Practice shows that not all servers work correctly with only the Content-Length header. The problem is that the type of content that contains the body must be identified somehow.

By default, the standard says that the server can try to determine the content of the content based on various methods. For example, if we make an image.png in a query string:

POST /image.png HTTP/1.1

Actually, the server can understand that this is a png image and use it somehow.

In all other cases, when the server can't determine the content type, it must use the Content-Type: application/octet-stream. It indicates that a stream of bytes is passed in the request body.

Although servers should work this way, it is often all done differently. If only Content-Length is specified, the server will refuse to accept any data. It closes the connection after two line breaks, and the body doesn't even get a look in. This nuance was discovered by experimenting.

One more remark about the body.
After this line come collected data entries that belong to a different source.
(* ===== verification/Sha256Proof.v ===== *)
(** * Correctness of SHA-256

    The hash of FIPS 180-4 (with its constants computed from the primes), HMAC of
    RFC 2104, and the agreement of the incremental code with them. *)

From S2P Require Import Prelude Bytes Buffers Sha256.

(** ** The specification *)

Definition not32 (x : Z) : Z := 2 ^ 32 - 1 - x.
Definition rotr (n x : Z) : Z := (x * 2 ^ (32 - n)) mod 2 ^ 32 + x / 2 ^ n.
Definition ch (x y z : Z) : Z := Z.lxor (Z.land x y) (Z.land (not32 x) z).
Definition maj (x y z : Z) : Z := Z.lxor (Z.lxor (Z.land x y) (Z.land x z)) (Z.land y z).
Definition Sigma0 (x : Z) : Z := Z.lxor (Z.lxor (rotr 2 x) (rotr 13 x)) (rotr 22 x).
Definition Sigma1 (x : Z) : Z := Z.lxor (Z.lxor (rotr 6 x) (rotr 11 x)) (rotr 25 x).
Definition sigma0 (x : Z) : Z := Z.lxor (Z.lxor (rotr 7 x) (rotr 18 x)) (x / 2 ^ 3).
Definition sigma1 (x : Z) : Z := Z.lxor (Z.lxor (rotr 17 x) (rotr 19 x)) (x / 2 ^ 10).

(** The first 32 bits of the fractional parts of the square and cube roots of the
    first primes. *)
Fixpoint iroot (bits : nat) (k n acc : Z) : Z :=
  match bits with
  | O => acc
  | S b => let acc' := acc + 2 ^ Z.of_nat b in iroot b k n (if acc' ^ k <=? n then acc' else acc)
  end.

Definition primes : list Z :=
  filter (λ p, bool_decide (Forall (λ d, p mod d ≠ 0) (seqZ 2 (p - 2)))) (seqZ 2 310).

Definition fips_K : list Z := (λ p, iroot 40 3 (p * 2 ^ 96) 0 mod 2 ^ 32) <$> primes.
Definition fips_H0 : list Z := (λ p, iroot 40 2 (p * 2 ^ 64) 0 mod 2 ^ 32) <$> take 8 primes.

(** The message schedule of a block of 16 words. *)
Fixpoint schedule (n : nat) (W : list Z) : list Z :=
  match n with
  | O => W
  | S n =>
      let t := length W in
      schedule n (W ++ [(sigma1 (W !!! (t - 2)%nat) + W !!! (t - 7)%nat + sigma0 (W !!! (t - 15)%nat) +
                         W !!! (t - 16)%nat) mod 2 ^ 32])
  end.

Definition round (v : list Z) (wk : Z * Z) : list Z :=
  match v with
  | [a; b; c; d; e; f; g; h] =>
      let t1 := h + Sigma1 e + ch e f g + wk.1 + wk.2 in
      let t2 := Sigma0 a + maj a b c in
      [(t1 + t2) mod 2 ^ 32; a; b; c; (d + t1) mod 2 ^ 32; e; f; g]
  | _ => v
  end.

Fixpoint be_words (bs : list Z) : list Z :=
  match bs with
  | b0 :: b1 :: b2 :: b3 :: bs => be_value [b0; b1; b2; b3] :: be_words bs
  | _ => []
  end.

Definition compress (H block : list Z) : list Z :=
  zip_with (λ x y, (x + y) mod 2 ^ 32) H
    (foldl round H (zip (schedule 48 (be_words block)) fips_K)).

(** The hash value after [n] blocks. *)
Fixpoint absorb (n : nat) (H bs : list Z) : list Z :=
  match n with
  | O => H
  | S n => absorb n (compress H (take 64 bs)) (drop 64 bs)
  end.

Definition sha_padding (len : Z) : list Z :=
  0x80 :: replicate (Z.to_nat ((55 - len) mod 64)) 0 ++ be_bytes 8 (8 * len).

Definition sha_padded (m : list Z) : list Z := m ++ sha_padding (Z.of_nat (length m)).

Definition SHA256 (m : list Z) : list Z :=
  concat (be_bytes 4 <$> absorb (length (sha_padded m) / 64) fips_H0 (sha_padded m)).

(** HMAC, for a key of at most a block after hashing long ones. *)
Definition hmac_key (key : list Z) : list Z :=
  let k := if decide (64 < length key)%nat then SHA256 key else key in
  k ++ replicate (64 - length k) 0.

Definition HMAC (key m : list Z) : list Z :=
  SHA256 ((Z.lxor 0x5c <$> hmac_key key) ++ SHA256 ((Z.lxor 0x36 <$> hmac_key key) ++ m)).

(** ** The functions of words *)

Lemma K_ok : K = fips_K.
Proof. vm_compute. reflexivity. Qed.

Lemma H0_ok : fips_H0 = [0x6A09E667; 0xBB67AE85; 0x3C6EF372; 0xA54FF53A; 0x510E527F; 0x9B05688C; 0x1F83D9AB; 0x5BE0CD19].
Proof. vm_compute. reflexivity. Qed.

Abbreviation word := (uint 32).

Lemma not32_bit x n : word x → 0 ≤ n < 32 → Z.testbit (not32 x) n = negb (Z.testbit x n).
Proof.
  unfold uint. intros Hx Hn. assert (not32 x = Z.lnot x mod 2 ^ 32) as ->.
  { unfold not32. pose proof (Z.lnot_eq_pred_opp x). apply Z.mod_unique with (q := -1); [left; lia|lia]. }
  by rewrite Z.mod_pow2_bits_low, Z.lnot_spec by lia.
Qed.

(** Words that agree on the bits below 32. *)
Lemma word_ext x y : word x → word y → (∀ n, 0 ≤ n < 32 → Z.testbit x n = Z.testbit y n) → x = y.
Proof.
  intros Hx Hy Hb. apply Z.bits_inj'. intros n Hn. destruct (Z.lt_ge_cases n 32); [by apply Hb|].
  by rewrite !(testbit_lt_pow2 _ 32) by done.
Qed.

#[local] Hint Extern 1 (word (Z.lxor _ _)) => apply lxor_range : core.
#[local] Hint Extern 1 (word (Z.land _ _)) => apply land_range : core.
#[local] Hint Extern 1 (word (Z.lor _ _)) => apply lor_range : core.
#[local] Hint Extern 1 (0 ≤ 32) => lia : core.

Lemma not32_word x : word x → word (not32 x).
Proof. unfold not32, uint. lia. Qed.

Lemma Ch_ok x y z : word x → word y → word z → Ch x y z = ch x y z.
Proof.
  intros Hx Hy Hz. pose proof (not32_word x Hx). apply word_ext; unfold Ch, ch; auto 6.
  intros n Hn. rewrite !Z.lxor_spec, !Z.land_spec, Z.lxor_spec, not32_bit by done.
  by destruct (Z.testbit x n), (Z.testbit y n), (Z.testbit z n).
Qed.

Lemma Maj_ok x y z : Maj x y z = maj x y z.
Proof.
  apply Z.bits_inj'. intros n Hn. unfold Maj, maj. rewrite Z.lor_spec, !Z.lxor_spec, !Z.land_spec, Z.lor_spec.
  by destruct (Z.testbit x n), (Z.testbit y n), (Z.testbit z n).
Qed.

Lemma ROTR_ok x n : word x → 0 < n < 32 → ROTR x n = rotr n x.
Proof.
  unfold uint. intros Hx Hn. unfold ROTR, rotr. rewrite Z.shiftl_mul_pow2 by lia. unfold wrap.
  assert (2 ^ 32 = 2 ^ n * 2 ^ (32 - n)) as Hp by (rewrite <- Z.pow_add_r by lia; f_equal; lia).
  pose proof (Z.pow_pos_nonneg 2 n ltac:(lia) ltac:(lia)). pose proof (Z.pow_pos_nonneg 2 (32 - n) ltac:(lia) ltac:(lia)).
  assert ((x * 2 ^ (32 - n)) mod 2 ^ 32 = x mod 2 ^ n * 2 ^ (32 - n)) as -> by (rewrite Hp; by apply Z.mul_mod_distr_r; lia).
  rewrite Z.lor_comm, <- Z.shiftl_mul_pow2, lor_shiftl, Z.shiftr_div_pow2, Z.shiftl_mul_pow2 by first [lia|
    rewrite Z.shiftr_div_pow2 by lia; split; [apply Z.div_pos; lia|apply Z.div_lt_upper_bound; lia]]. done.
Qed.

Lemma rotr_word n x : word x → 0 < n < 32 → word (rotr n x).
Proof.
  intros Hx Hn. rewrite <- ROTR_ok by done. unfold ROTR. apply lor_range; [lia| |apply wrap_range; lia].
  rewrite Z.shiftr_div_pow2 by lia. unfold uint in *.
  pose proof (Z.pow_pos_nonneg 2 n ltac:(lia) ltac:(lia)).
  split; [apply Z.div_pos; lia|]. apply Z.le_lt_trans with x; [apply Z.div_le_upper_bound; nia|lia].
Qed.

Lemma S0_ok x : word x → S0 x = Sigma0 x.
Proof. intros Hx. unfold S0, Sigma0. by rewrite !ROTR_ok by (done || lia). Qed.

Lemma S1_ok x : word x → S1 x = Sigma1 x.
Proof. intros Hx. unfold S1, Sigma1. by rewrite !ROTR_ok by (done || lia). Qed.

Lemma s0_ok x : word x → s0 x = sigma0 x.
Proof. intros Hx. unfold s0, sigma0, SHR. by rewrite !ROTR_ok, Z.shiftr_div_pow2 by (done || lia). Qed.

Lemma s1_ok x : word x → s1 x = sigma1 x.
Proof. intros Hx. unfold s1, sigma1, SHR. by rewrite !ROTR_ok, Z.shiftr_div_pow2 by (done || lia). Qed.

(** ** Byte order *)

Lemma be_value4 a b c d : byte a → byte b → byte c → byte d → be_value [a; b; c; d] = word4 a b c d.
Proof. intros. rewrite word4_value by done. cbn. lia. Qed.

Lemma be_bytes4 x : word x → be_bytes 4 x = bytes4 x.
Proof.
  intros Hx. destruct (word4_split x Hx) as (a & b & c & d & Ha & Hb & Hc & Hd & ->).
  rewrite bytes4_word4, <- be_value4 by done. apply (be_bytes_value [a; b; c; d]). by rewrite !Forall_cons.
Qed.

Lemma bswap32_word4 a b c d : byte a → byte b → byte c → byte d → bswap32 (word4 a b c d) = word4 d c b a.
Proof.
  intros Ha Hb Hc Hd. unfold bswap32. rewrite word4_byte0 by done.
  change 0xff00 with (Z.shiftl 0xff 8). rewrite !land_mask_shift, word4_byte1 by (done || lia).
  rewrite Z.shiftr_shiftr by lia. change (8 + 8) with 16. rewrite word4_byte2, word4_byte3 by done.
  rewrite Z.shiftl_shiftl by lia. change (8 + 8) with 16. unfold uint in *.
  rewrite <- Z.lor_assoc, (lor_shiftl b a) by (unfold uint; lia).
  rewrite (lor_shiftl c), (lor_shiftl d), word4_value by (unfold uint; lia). lia.
Qed.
From the perspective of the HTTP standard, the body can be present in any request and has nothing to do with the verb.

You can send a body in HEAD, POST, PUT, and other requests. If we send a body with GET, the server won't react to it, and nor should it. From a practical standpoint, it doesn't make sense.

There are also types of requests that can't be sent with a body. For example, the response to HEAD works this way, when we're only requesting headers. The body also can't be sent when we receive statuses like “204 — no content” as a response, and others.